An Implicit Fluctuation Splitting Scheme for Compressible Flows

Abstract

The authors are currently involved in a national research project on turbomachinery CFD. One major goal of this project is to develop an accurate, robust and efficient methodology for the three-dimensional compressible Navier-Stokes equations, based on a genuinely multidimensional upwind discretization of the Euler fluxes. In the last years, the first author has concentrated his efforts towards optimizing the efficiency of the solution procedure, using linear Fluctuation Splitting (FS) spacial discretizations of the Euler equations [1]. The method employs an implicit Euler time discretization and evaluates the Jacobian using either approximate analytical formulas (Picard linearisation) or two-point first- order-accurate differences. The resulting large sparse linear system is solved using a preconditioned GMRES strategy.
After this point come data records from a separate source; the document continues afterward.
(** A JavaScript number as far as the serial conversion needs it: [NaN],
    an infinity, or an integer.  Serials with a fractional part (a time of
    day) are outside the embedding. *)
Inductive JsNumber :=
| NaN
| Infinity (negative : bool)
| Int (z : Z).

Inductive Completion (A : Type) :=
| Return (a : A)
| Throw.
Arguments Return {A} a.
Arguments Throw {A}.

(** [try { body } catch { handler }] *)
Definition tryCatch {A} (body handler : Completion A) : Completion A :=
  match body with
  | Return a => Return a
  | Throw => handler
  end.

Section Runtime.

(** The environment of a run: the local time zone, as the offset from UTC
    in milliseconds in force at a UTC instant and at a local time
    ([LocalTZA(t, true)] and [LocalTZA(t, false)]), the
    implementation-defined [Date.parse], and
    [toLocaleDateString('zh-CN')]. *)
Variable offsetAtUTC : Z -> Z.
Variable offsetAtLocal : Z -> Z.
Variable dateParse : string -> option Z.
Variable toLocaleDateString : Z -> Completion string.

(** [LocalTime(t)] and [UTC(t)] *)
Definition LocalTime (t : Z) : Z := t + offsetAtUTC t.
Definition UTC (t : Z) : Z := t - offsetAtLocal t.

(** The getters of a [Date]; [None] is [NaN]. *)
Definition getFullYear (date : option Z) : option Z :=
  (fun t => fst (fst (civilFromDays (Day (LocalTime t))))) <$> date.
Definition getMonth (date : option Z) : option Z :=
  (fun t => snd (fst (civilFromDays (Day (LocalTime t)))) - 1) <$> date.
Definition getDate (date : option Z) : option Z :=
  (fun t => snd (civilFromDays (Day (LocalTime t)))) <$> date.
Definition getHours (date : option Z) : option Z :=
  (fun t => (LocalTime t / msPerHour) mod 24) <$> date.
Definition getMinutes (date : option Z) : option Z :=
  (fun t => (LocalTime t / msPerMinute) mod 60) <$> date.
Definition getSeconds (date : option Z) : option Z :=
  (fun t => (LocalTime t / msPerSecond) mod 60) <$> date.

Definition getUTCFullYear (date : option Z) : option Z :=
  (fun t => fst (fst (civilFromDays (Day t)))) <$> date.
Definition getUTCMonth (date : option Z) : option Z :=
  (fun t => snd (fst (civilFromDays (Day t))) - 1) <$> date.
Definition getUTCDate (date : option Z) : option Z :=
  (fun t => snd (civilFromDays (Day t))) <$> date.

(** [new Date(year, month, day)]: the fields are read in local time. *)
Definition newDate (year month day : Z) : option Z :=
  TimeClip (UTC (MakeDate (MakeDay (fullYear year) month day) 0)).

(** [new Date(Date.UTC(1899, 11, 30)).getTime()] *)
Definition excelEpoch : option Z := DateUTC 1899 11 30.

(** [dateToExcelSerial].  Both time values are whole days, so the quotient
    [(utcDate - excelEpoch.getTime()) / msPerDay] is an integer. *)
Definition dateToExcelSerial (date : option Z) : JsNumber :=
  match getFullYear date, getMonth date, getDate date with
  | Some y, Some m, Some d =>
      match DateUTC y m d, excelEpoch with
      | Some utcDate, Some epoch => Int ((utcDate - epoch) / msPerDay)
      | _, _ => NaN
      end
  | _, _, _ => NaN
  end.

(** [excelSerialToDate]; [None] is [null]. *)
Definition excelSerialToDate (serial : JsNumber) : option Z :=
  match serial with
  | NaN | Infinity _ => None
  | Int n =>
      match excelEpoch with
      | Some epoch => TimeClip (epoch + n * msPerDay)
      | None => None
      end
  end.

(** *** [parseDateString] *)

Definition num12 : regex := oneOrTwo digit.        (* \d{1,2} *)
Definition num4 : regex := four digit.             (* \d{4} *)

(** [/^(\d{4})\/(\d{1,2})\/(\d{1,2})$/] *)
Definition pattern1 : regex :=
  seqs [Bol; Group 1 num4; chr "/"; Group 2 num12; chr "/"; Group 3 num12; Eol].
(** [/^(\d{4})-(\d{1,2})-(\d{1,2})$/] *)
Definition pattern2 : regex :=
  seqs [Bol; Group 1 num4; chr "-"; Group 2 num12; chr "-"; Group 3 num12; Eol].
(** [/^(\d{4})年(\d{1,2})月(\d{1,2})日$/] *)
Definition pattern3 : regex :=
  seqs [Bol; Group 1 num4; lit "年"; Group 2 num12; lit "月"; Group 3 num12; lit "日"; Eol].
(** [/^(\d{1,2})\/(\d{1,2})\/(\d{4})$/] *)
Definition pattern4 : regex :=
  seqs [Bol; Group 1 num12; chr "/"; Group 2 num12; chr "/"; Group 3 num4; Eol].

(** One of the four blocks [if (matchN) { ... }]: the groups that hold
    the year, the month and the day are parsed, and a valid date is
    returned; [None] means that control falls through to the next block. *)
Definition tryPattern (r : regex) (gy gm gd : nat) (trimmed : string) : option Z :=
  match exec r trimmed with
  | None => None
  | Some m =>
      match group m gy ≫= Js.parseInt,
            group m gm ≫= Js.parseInt,
            group m gd ≫= Js.parseInt with
      | Some year, Some month1, Some day => newDate year (month1 - 1) day
      | _, _, _ => None
      end
  end.

(** The last resort: [new Date(trimmed)], kept when the local year lies
    in 1900..2100. *)
Definition nativeParse (trimmed : string) : Completion (option Z) :=
  tryCatch
    (match dateParse trimmed ≫= TimeClip with
     | Some t =>
         match getFullYear (Some t) with
         | Some year =>
             if (1900 <=? year) && (year <=? 2100) then Return (Some t) else Return None
         | None => Return None
         end
     | None => Return None
     end)
    (Return None).

(** [parseDateString]; the argument is [None] when it is not a string
    (undefined, null, or a value of another type). *)
Definition parseDateString (dateStr : option string) : Completion (option Z) :=
  match dateStr with
  | None | Some EmptyString => Return None
  | Some str =>
      let trimmed := Js.trim str in
      match trimmed with
      | EmptyString => Return None
      | _ =>
          match tryPattern pattern1 1 2 3 trimmed with
          | Some date => Return (Some date)
          | None =>
          match tryPattern pattern2 1 2 3 trimmed with
          | Some date => Return (Some date)
          | None =>
          match tryPattern pattern3 1 2 3 trimmed with
          | Some date => Return (Some date)
          | None =>
          match tryPattern pattern4 3 1 2 trimmed with
          | Some date => Return (Some date)
          | None => nativeParse trimmed
          end end end end
      end
  end.

(** *** [formatDateByPattern] *)

(** The first argument: something that is not a [Date] object (null,
    undefined), or a [Date] with its time value. *)
Inductive DateArg :=
| NotADate
| ADate (time : option Z).

(** The helper [safeFormat] of [formatDateByPattern]. *)
Definition safeFormat (str : string) : string :=
  if String.eqb str "" || Js.includes str "NaN" || Js.includes str "undefined" ||
     Js.includes str "null"
  then "" else str.

Definition str (n : Z) : string := Js.numberToString n.

(** [String(n).padStart(2, '0')] *)
Definition pad2 (n : Z) : string := Js.padStart 2 "0" (str n).

(** [/m+\/d+\/y+/i] and [/d+\/m+\/y+/i] *)
Definition mdyRegex : regex :=
  seqs [plus (chrI "m"); chr "/"; plus (chrI "d"); chr "/"; plus (chrI "y")].
Definition dmyRegex : regex :=
  seqs [plus (chrI "d"); chr "/"; plus (chrI "m"); chr "/"; plus (chrI "y")].

(** The chain of pattern families, for a format that is neither missing
    nor ['General']. *)
Definition formatWith (t : Z) (numFmt : string) (year month day hours minutes seconds : Z)
    : Completion string :=
  let has := Js.includes numFmt in
  if has "yyyy" && has "/" then
    if has "h:mm" || has "hh:mm" then
      let mm := pad2 minutes in
      let ss := pad2 seconds in
      if has "mm/dd" then
        Return (safeFormat (str year +:+ "/" +:+ pad2 month +:+ "/" +:+ pad2 day +:+ " " +:+
                            str hours +:+ ":" +:+ mm +:+ ":" +:+ ss))
      else
        Return (safeFormat (str year +:+ "/" +:+ str month +:+ "/" +:+ str day +:+ " " +:+
                            str hours +:+ ":" +:+ mm +:+ ":" +:+ ss))
    else if has "mm" && has "dd" then
      Return (safeFormat (str year +:+ "/" +:+ pad2 month +:+ "/" +:+ pad2 day))
    else
      Return (safeFormat (str year +:+ "/" +:+ str month +:+ "/" +:+ str day))
  else if has "yyyy" && has "-" then
    if has "mm" && has "dd" then
      Return (safeFormat (str year +:+ "-" +:+ pad2 month +:+ "-" +:+ pad2 day))
    else
      Return (safeFormat (str year +:+ "-" +:+ str month +:+ "-" +:+ str day))
  else if test mdyRegex numFmt then
    let yy := Js.sliceLast 2 (str year) in
    if has "mm" && has "dd" then
      Return (safeFormat (pad2 month +:+ "/" +:+ pad2 day +:+ "/" +:+ yy))
    else
      Return (safeFormat (str month +:+ "/" +:+ str day +:+ "/" +:+ yy))
  else if test dmyRegex numFmt then
    let yy := Js.sliceLast 2 (str year) in
    if has "mm" && has "dd" then
      Return (safeFormat (pad2 day +:+ "/" +:+ pad2 month +:+ "/" +:+ yy))
    else
      Return (safeFormat (str day +:+ "/" +:+ str month +:+ "/" +:+ yy))
  else if has "年" && has "月" && has "日" then
    Return (safeFormat (str year +:+ "年" +:+ str month +:+ "月" +:+ str day +:+ "日"))
  else
    let result := str year +:+ "/" +:+ str month +:+ "/" +:+ str day in
    if Js.includes result "NaN" then
      tryCatch (toLocaleDateString t) (Return "")
    else Return result.

(** The body of the [try] block. *)
Definition formatBody (t : Z) (numFmt : option string) : Completion string :=
  let date := Some t in
  match getFullYear date, getMonth date, getDate date,
        getHours date, getMinutes date, getSeconds date with
  | Some year, Some month0, Some day, Some hours, Some minutes, Some seconds =>
      let month := month0 + 1 in
      if (year <? 1900) || (2100 <? year) || (month <? 1) || (12 <? month) ||
         (day <? 1) || (31 <? day)
      then Return ""
      else
        match numFmt with
        | None => Return (safeFormat (str year +:+ "/" +:+ str month +:+ "/" +:+ str day))
        | Some fmt =>
            if String.eqb fmt "" || String.eqb fmt "General"
            then Return (safeFormat (str year +:+ "/" +:+ str month +:+ "/" +:+ str day))
            else formatWith t fmt year month day hours minutes seconds
        end
  | _, _, _, _, _, _ =>
      (* one of the components is NaN *)
      Return ""
  end.

(** [formatDateByPattern] *)
Definition formatDateByPattern (date : DateArg) (numFmt : option string)
    : Completion string :=
  match date with
  | NotADate | ADate None => Return ""
  | ADate (Some t) =>
      tryCatch (formatBody t numFmt)
               (tryCatch (toLocaleDateString t) (Return ""))
  end.

(** *** What counts as a validation failure

    For [formatDateByPattern]: the argument is no [Date], or an invalid
    one, or its local year lies outside 1900..2100. *)
Definition yearOutOfRange (date : option Z) : Prop :=
  match getFullYear date with
  | Some year => year < 1900 \/ 2100 < year
  | None => True
  end.

Definition formatRejects (date : DateArg) : Prop :=
  match date with
  | NotADate => True
  | ADate time => yearOutOfRange time
  end.

End Runtime.

End DateEngine.

(** ** The cell mapper: the loop over the worksheets in [importExcelWithImages] *)

Module Sheets.
Import Regex.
The last three authors have developed and optimized a nonlinear hybrid formulation which, according to the local flow conditions, uses the most suitable FS spacial discretization among the matrix LDA and PSI schemes, which are optimal for subsonic and supersonic flow conditions, respectively, and the matrix N scheme, which is only first-order-accurate but can capture shocks monotonically [2]. Such a hybrid formulation employs a Runge- Kutta time integration procedure with multigrid and has been lately extended to the Reynolds averaged Navier-Stokes equations, using both an algebraic and a two-equation (k —w) turbulence model [3].